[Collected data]
* * * * * * *

Lemma match_data_uri_Some (s g1 g2 : jsstring) :
  match_data_uri s = Some (g1, g2) ->
  s = data_uri {| mimeType := g1; data := g2 |}
  /\ g1 <> [] /\ (59%N ∉ g1)
  /\ g2 <> [] /\ Forall (fun c => is_line_terminator c = false) g2.
Proof.
  unfold match_data_uri, data_uri.
  destruct (after_prefix (str "data:") s) as [rest|] eqn:H1; [|done].
  destruct (until_semicolon rest) as [a b] eqn:H2.
  destruct (after_prefix (str ";base64,") b) as [p|] eqn:H3; [|done].
  destruct (truthy a) eqn:Ha; [|done].
  destruct (truthy p) eqn:Hp; [|done]. simpl.
  destruct (forallb _ p) eqn:Hf; [|done]. intros [= <- <-].
  apply after_prefix_Some in H1, H3.
  apply until_semicolon_split in H2 as [H2 Hs]. subst.
  split_and!; try done.
  - by destruct a.
  - by destruct p.
  - by apply forallb_no_line_terminator.
Qed.

(** X1. The pattern of [sendMessageStream] reads a string as a MIME type and
    a payload exactly when the string is the data URI that
    [handleSendMessage] builds from them, the MIME type being non-empty
    without [;] and the payload non-empty without line terminator. *)
Theorem data_uri_round_trip (s g1 g2 : jsstring) :
  match_data_uri s = Some (g1, g2)
  <-> s = data_uri {| mimeType := g1; data := g2 |}
      /\ g1 <> [] /\ (59%N ∉ g1)
      /\ g2 <> [] /\ Forall (fun c => is_line_terminator c = false) g2.
Proof.
  split; [apply match_data_uri_Some|].
  intros (-> & H1 & H2 & H3 & H4).
  by apply (match_data_uri_data_uri {| mimeType := g1; data := g2 |}).
Qed.

Lemma push_attachments_app (as1 as2 : list jsstring) (parts : list Part) :
  push_attachments (as1 ++ as2) parts
  = push_attachments as2 (push_attachments as1 parts).
Proof. unfold push_attachments. by rewrite fold_left_app. Qed.


Lemma push_attachments_malformed (bad : list jsstring) (parts : list Part) :
  Forall (fun a => match_data_uri a = None) bad ->
  push_attachments bad parts = parts.
Proof.
  intros H. revert parts. induction H as [|a bad Ha _ IH]; intros parts;
    [done|].
  unfold push_attachments in *. simpl. by rewrite Ha, IH.
Qed.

* * * * * * *

• **Problem to solve**
Beginning with the line that has "split; [apply match_data_uri_Some|].", set down every line of the entries above through the final one, unchanged.

• **Task answer**
  split; [apply match_data_uri_Some|].
  intros (-> & H1 & H2 & H3 & H4).
  by apply (match_data_uri_data_uri {| mimeType := g1; data := g2 |}).
Qed.

Lemma push_attachments_app (as1 as2 : list jsstring) (parts : list Part) :
  push_attachments (as1 ++ as2) parts
  = push_attachments as2 (push_attachments as1 parts).
Proof. unfold push_attachments. by rewrite fold_left_app. Qed.


Lemma push_attachments_malformed (bad : list jsstring) (parts : list Part) :
  Forall (fun a => match_data_uri a = None) bad ->
  push_attachments bad parts = parts.
Proof.
  intros H. revert parts. induction H as [|a bad Ha _ IH]; intros parts;
    [done|].
  unfold push_attachments in *. simpl. by rewrite Ha, IH.
Qed.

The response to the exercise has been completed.